Прогнозы биологов и специалистов по здравоохранению намного хуже, чем это можно себе представить, и чем общество (и экономика) может спокойно принять. Ни один ответственный чиновник не надеется, что африканские экономики и службы здравоохранения справятся с заболеванием и оно прекратит распространяться, меж тем как в США, стране с наибольшим количеством случаев заболеваний, ежедневно публикуются бешеные цифры – оценки стоимости борьбы со СПИДом. Приводятся ошеломительные суммы, выделенные на минимальную помощь людям, которые заболеют в ближайшие несколько лет. (И это при условии, что «население» успокоено и не волнуется, допущение, которое оспаривают многие в медицинском сообществе.) В Соединенных Штатах и не только в Соединенных Штатах ведутся разговоры о чрезвычайном положении, «возможно, национальном выживании». Автор редакционных статей в The New York Times посетовал в прошлом году:
Все мы знаем правду, все до единого. Мы живем в эпоху чумы, какую еще не знала наша нация. Мы делаем вид, что угрозы не существует либо она существует только для других, и продолжаем жить как ни в чем не бывало…
Один французский плакат изображает гигантскую, похожую на летающую тарелку, черную тучу, парящую в воздухе и светящую черными паучьими лучами на шестиугольник лежащей внизу страны.
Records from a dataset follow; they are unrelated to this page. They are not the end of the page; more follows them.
(** C5, for two worker counts that are both at least 1 (or both 0 or less)
    and two runs that have one and the same record for each target string,
    up to its latency.  The sorted records of a finished run are
    non-decreasing by target at any two positions.  Two finished runs over
    the same targets, whatever the two worker counts, the order of the steps
    and the network of each run are, end with the same sorted records up to
    their latencies; and when the records of a target have the same latency
    too, with the same sorted records and the same table.  The records of two
    runs agree in this way when the network answers each target string in one
    way ([finished_runs_agree]); they cannot when a target is listed twice
    and its two requests are answered differently. *)
Theorem sorted_report_is_deterministic sortSlice net1 net2 w1 w2 contains urls s1 s2 show :
  sortsSlice sortSlice →
  reachable net1 w1 contains urls s1 → mainPc s1 = MDone →
  reachable net2 w2 contains urls s2 → mainPc s2 = MDone →
  let out1 := sortSlice (results s1) in
  let out2 := sortSlice (results s2) in
  (∀ i j a b, (i ≤ j)%nat → out1 !! i = Some a → out1 !! j = Some b →
     String.leb (URL a) (URL b) = true) ∧
  (∀ i j a b, (i ≤ j)%nat → out2 !! i = Some a → out2 !! j = Some b →
     String.leb (URL a) (URL b) = true) ∧
  ((1 ≤ w1 ∧ 1 ≤ w2) ∨ (w1 ≤ 0 ∧ w2 ≤ 0) →
   (∀ a b, a ∈ results s1 → b ∈ results s2 → URL a = URL b →
           withoutLatency a = withoutLatency b) →
   withoutLatency <$> out1 = withoutLatency <$> out2 ∧
   ((∀ a b, a ∈ results s1 → b ∈ results s2 → URL a = URL b → a = b) →
    out1 = out2 ∧ printTable out1 show = printTable out2 show)).
Proof.
  intros Hsort Hs1%reachable_inv Hpc1 Hs2%reachable_inv Hpc2 out1 out2.
  destruct (Hsort (results s1)) as [Hp1 Hsorted1].
  destruct (Hsort (results s2)) as [Hp2 Hsorted2].
  split_and!.
  - intros i j a b. by apply sortedByURL_lookup.
  - intros i j a b. by apply sortedByURL_lookup.
  - intros HW Hdet.
    assert (URL <$> results s1 ≡ₚ URL <$> results s2) as Hurls.
    { destruct HW as [[H1 H2] | [H1 H2]].
      - destruct (inv_final_workers _ _ _ _ s1 Hs1 Hpc1 H1) as (-> & _).
        by destruct (inv_final_workers _ _ _ _ s2 Hs2 Hpc2 H2) as (-> & _).
      - destruct (inv_final_no_workers _ _ _ _ s1 Hs1 H1) as [-> _].
        by destruct (inv_final_no_workers _ _ _ _ s2 Hs2 H2) as [-> _]. }
    split.
    + assert (∀ a b, a ∈ withoutLatency <$> out1 → b ∈ withoutLatency <$> out2 →
                     URL a = URL b → a = b) as Hdet'.
      { intros a b (a0 & -> & Ha)%list_elem_of_fmap (b0 & -> & Hb)%list_elem_of_fmap.
        rewrite !withoutLatency_URL. apply Hdet.
        - by rewrite <- Hp1.
        - by rewrite <- Hp2. }
      apply sorted_unique_records; try done.
      * by apply sortedByURL_withoutLatency.
      * by apply sortedByURL_withoutLatency.
      * apply same_targets_same_records; [done|].
        rewrite <- !list_fmap_compose.
        rewrite (list_fmap_ext (URL ∘ withoutLatency) URL out1) by done.
        rewrite (list_fmap_ext (URL ∘ withoutLatency) URL out2) by done.
        unfold out1, out2. by rewrite Hp1, Hp2.
    + intros Hdet1.
      assert (out1 = out2) as Heq.
      { apply sorted_unique_records; try done.
        - intros a b Ha Hb. apply Hdet1.
          + by rewrite <- Hp1.
          + by rewrite <- Hp2.
        - unfold out1, out2. rewrite Hp1, Hp2.
          by apply same_targets_same_records. }
      split; [done | by rewrite Heq].
Qed.

Lemma sameAnswer_refl r : sameAnswer r r.
Proof. by destruct r. Qed.

Lemma sampleNet_sameAnswer u r1 r2 :
  sampleNet u r1 = true → sampleNet u r2 = true → sameAnswer r1 r2.
Proof.
  intros Hr1 Hr2. rewrite (sampleNet_functional u r1 r2 Hr1 Hr2).
  apply sameAnswer_refl.
Qed.

Lemma sorted_report_is_deterministic_witness :
  withoutLatency <$> sampleSort (results finalOne)
  = withoutLatency <$> sampleSort (results finalTwo) ∧
  sampleSort (results finalOne) = sampleSort (results finalTwo) ∧
  printTable (sampleSort (results finalOne)) false
  = printTable (sampleSort (results finalTwo)) false.
Proof.
  destruct (sorted_report_is_deterministic sampleSort sampleNet sampleNet 1 2
              EmptyString sampleURLs finalOne finalTwo false sampleSort_sorts
              finalOne_reachable eq_refl finalTwo_reachable eq_refl)
    as (_ & _ & H).
  destruct H as [H1 H2].
  - left. lia.
  - apply (finished_runs_agree sampleNet 1 2 EmptyString sampleURLs);
      [apply sampleNet_sameAnswer | lia | lia | | done | | done].
    + apply reachable_inv, finalOne_reachable.
    + apply reachable_inv, finalTwo_reachable.
  - destruct H2 as [H3 H4]; [|by split_and!].
    intros a b Ha Hb. simpl in Ha, Hb.
    rewrite !elem_of_cons, elem_of_nil in Ha, Hb.
    destruct Ha as [->|[->|[]]], Hb as [->|[->|[]]]; intros HU; done.
Defined.

(** ** A target listed twice *)

Lemma finalTwiceOne_reachable :
  reachable twiceNet 1 EmptyString twiceURLs finalTwiceOne.
Proof.
  apply (run_reachable _ _ _ _ scheduleTwiceOne init); [constructor | by vm_compute].
Qed.

Lemma finalTwiceTwo_reachable :
  reachable twiceNet 2 EmptyString twiceURLs finalTwiceTwo.
Proof.
  apply (run_reachable _ _ _ _ scheduleTwiceTwo init); [constructor | by vm_compute].
Qed.

(** C5 as it is stated fails in two ways.  For a target that is listed twice
    and answers 200 to one request and 503 to the other, two runs in which
    the first entry of the list gets the 200 and the second one the 503 end
    with the same records, but in the two orders of arrival, and a sort with
    the promise of [sort.Slice] may leave them so: the sorted records and the
    tables differ, also up to the latencies.  And with the worker counts 0
    and 1 the sorted records differ for any list: none against one for each
    target. *)
Lemma sorted_report_depends_on_arrival :
  sortsSlice sampleSort ∧
  (∃ s1 s2,
     reachable twiceNet 1 EmptyString twiceURLs s1 ∧ mainPc s1 = MDone ∧
     reachable twiceNet 2 EmptyString twiceURLs s2 ∧ mainPc s2 = MDone ∧
     requested s1 = requested s2 ∧ results s1 ≡ₚ results s2 ∧
     sortedByURL (sampleSort (results s1)) ∧ sortedByURL (sampleSort (results s2)) ∧
     sampleSort (results s1) ≠ sampleSort (results s2) ∧
     withoutLatency <$> sampleSort (results s1)
       ≠ withoutLatency <$> sampleSort (results s2) ∧
     printTable (sampleSort (results s1)) false
       ≠ printTable (sampleSort (results s2)) false) ∧
  (∃ s1 s2,
     reachable sampleNet 0 EmptyString sampleURLs s1 ∧ mainPc s1 = MDone ∧
     reachable sampleNet 1 EmptyString sampleURLs s2 ∧ mainPc s2 = MDone ∧
     sampleSort (results s1) = [] ∧
     sampleSort (results s1) ≠ sampleSort (results s2)).
Proof.
  split_and!.
  - apply sampleSort_sorts.
  - exists finalTwiceOne, finalTwiceTwo.
    split_and!; try done.
    + apply finalTwiceOne_reachable.
    + apply finalTwiceTwo_reachable.
    + apply perm_swap.
    + apply sampleSort_sorts.
    + apply sampleSort_sorts.
  - exists finalNone, finalOne.
    split_and!; try done.
    + apply finalNone_reachable.
    + apply finalOne_reachable.
Qed.
(** * Amarantine: a shallow embedding of [include/amaranth/amaranth.h]

    The development follows the header top to bottom: result and instruction
    records, character classes, the lexer, the recursive-descent parser, the
    bytecode compiler, the backtracking VM and the [Regex] facade.  Theorems
    about the engine come after the definitions.

    Conventions.
    - [size_t] and [uint32_t] values are [Z], with wrap-around written out
      ([u32], [u64]); [std::string::npos] is [2^64 - 1].
    - [std::string] is [list ascii]; [char] is taken to be signed 8 bit, as
      on x86-64 ([schar] gives the value used in comparisons and integer
      promotions, [code] the [uint8_t] cast).
    - Code that may throw, or that may loop for ever, lives in the [result]
      monad: [Ok], [Throw] (a C++ exception) or [OutOfFuel] (the step budget
      given to the model was not enough). *)

From Stdlib Require Import ZArith List Ascii String Bool Lia.
Import ListNotations.

Open Scope Z_scope.

(* ------------------------------------------------------------------------ *)
(** ** Machine integers, characters, strings *)

Definition u32 (x : Z) : Z := x mod 2 ^ 32.
Definition u64 (x : Z) : Z := x mod 2 ^ 64.
Definition u8 (x : Z) : Z := x mod 2 ^ 8.

Definition UINT32_MAX : Z := 2 ^ 32 - 1.
Definition npos : Z := 2 ^ 64 - 1.

(** [static_cast<uint8_t>(c)] *)
Definition code (c : ascii) : Z := Z.of_N (N_of_ascii c).

(** the value of a (signed) [char] in comparisons and arithmetic *)
Definition schar (c : ascii) : Z :=
  if code c <? 128 then code c else code c - 256.

Definition cstring := list ascii.

Definition str (s : string) : cstring := list_ascii_of_string s.

Definition size (s : cstring) : Z := Z.of_nat (List.length s).

(** [1ULL << n], for a shift count below 64 *)
Definition bit (n : Z) : Z := Z.shiftl 1 n.

(* ------------------------------------------------------------------------ *)
(** ** Exceptions and the result monad *)

(** The exceptions the header can raise: its own [RegexError], and
    [std::out_of_range] from [std::string::substr] and
    [std::string::replace]. *)
Inductive exception : Type :=
| RegexError (msg : string) (position : Z)
| out_of_range.

Inductive result (A : Type) : Type :=
| Ok (a : A)
| Throw (e : exception)
| OutOfFuel.

Arguments Ok {A} a.
Arguments Throw {A} e.
Arguments OutOfFuel {A}.

Definition bind {A B} (m : result A) (k : A -> result B) : result B :=
  match m with
  | Ok a => k a
  | Throw e => Throw e
  | OutOfFuel => OutOfFuel
  end.

Notation "x <- m ;; k" := (bind m (fun x => k))
  (at level 61, m at next level, right associativity).
Notation "' p <- m ;; k" := (bind m (fun p => k))
  (at level 61, p pattern, m at next level, right associativity).

(* ------------------------------------------------------------------------ *)
(** ** Result structure *)

Record Match := mkMatch {
  m_start : Z;
  m_end : Z;
  captured : cstring
}.

Record MatchResult := mkMatchResult {
  matched : bool;
  position : Z;
  matched_text : cstring;
  captures : list Match
}.

(** A default-constructed [MatchResult].  The source leaves [matched] and
    [position] uninitialised; the only place that reads [matched] of such an
    object ([VM::search]) multiplies it, in effect, by the length of the empty
    [matched_text]. *)
Definition MatchResult_default : MatchResult :=
  mkMatchResult false 0 [] [].

(** [MatchResult::length()] *)
Definition mr_length (r : MatchResult) : Z := size (matched_text r).

(** [MatchResult::group(idx)] *)
Definition mr_group (r : MatchResult) (idx : Z) : cstring :=
  if idx =? 0 then matched_text r
  else if (0 <? idx) && (idx <=? Z.of_nat (List.length (captures r))) then
    match nth_error (captures r) (Z.to_nat (idx - 1)) with
    | Some m => captured m
    | None => []
    end
  else [].

(** [MatchResult::group_start(idx)] *)
Definition mr_group_start (r : MatchResult) (idx : Z) : Z :=
  if idx =? 0 then position r
  else if (0 <? idx) && (idx <=? Z.of_nat (List.length (captures r))) then
    match nth_error (captures r) (Z.to_nat (idx - 1)) with
    | Some m => m_start m
    | None => npos
    end
  else npos.

(** [MatchResult::group_end(idx)] *)
Definition mr_group_end (r : MatchResult) (idx : Z) : Z :=
  if idx =? 0 then u64 (position r + mr_length r)
  else if (0 <? idx) && (idx <=? Z.of_nat (List.length (captures r))) then
    match nth_error (captures r) (Z.to_nat (idx - 1)) with
    | Some m => m_end m
    | None => npos
    end
  else npos.

(** [Match::operator bool()] *)
Definition Match_bool (m : Match) : bool := negb (m_start m =? npos).

(* ------------------------------------------------------------------------ *)
(** ** Instruction set *)

Inductive Opcode : Type :=
| CHAR | ANY | RANGE | CLASS | NOT_CLASS | CLASS_PRED | JUMP | SPLIT | SAVE
| MATCH | ANCHOR_START | ANCHOR_END | BACKREF.

(** The C++ record has a union after [operand].  Each opcode reads only the
    member its factory wrote, so the members are separate fields here;
    [charset] and [class_type] share the storage of [charset_low] and are
    read through it. *)
Record Instruction := mkInstruction {
  opcode : Opcode;
  operand : Z;
  ch : ascii;
  lo : ascii;
  hi : ascii;
  charset_low : Z;
  charset_high : Z
}.

Definition Instruction_default : Instruction :=
  mkInstruction CHAR 0 zero zero zero 0 0.

Definition set_opcode (i : Instruction) (o : Opcode) : Instruction :=
  mkInstruction o (operand i) (ch i) (lo i) (hi i) (charset_low i) (charset_high i).
Definition set_operand (i : Instruction) (x : Z) : Instruction :=
  mkInstruction (opcode i) x (ch i) (lo i) (hi i) (charset_low i) (charset_high i).
Definition set_ch (i : Instruction) (c : ascii) : Instruction :=
  mkInstruction (opcode i) (operand i) c (lo i) (hi i) (charset_low i) (charset_high i).
Definition set_charset (i : Instruction) (x : Z) : Instruction :=
  mkInstruction (opcode i) (operand i) (ch i) (lo i) (hi i) x (charset_high i).
Definition set_charset_high (i : Instruction) (x : Z) : Instruction :=
  mkInstruction (opcode i) (operand i) (ch i) (lo i) (hi i) (charset_low i) x.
Над рисунком надпись: «От каждого из нас зависит, будет ли тень уничтожена». («Il de/pends de chacun de nous d’effacer cette ombre».) И внизу: «Франция не хочет умирать от СПИДа» («La France ne veut pas mourir de sida»). Подобные символические призывы к массовой мобилизации и борьбе с беспрецедентной угрозой периодически возникают в каждом обществе. Для современного общества также типично облекать требование мобилизоваться в самую общую форму, и реальный ответ не дотягивает до нужного уровня и не может противостоять катастрофе национального масштаба. Этот тип риторики живет своей собственной жизнью: он достигает целей, если просто тиражирует идеал объединения и коллективной деятельности, что в корне противоречит стремлению к накопительству и индивидуальным удовольствиям, предписанным гражданам современного массового общества.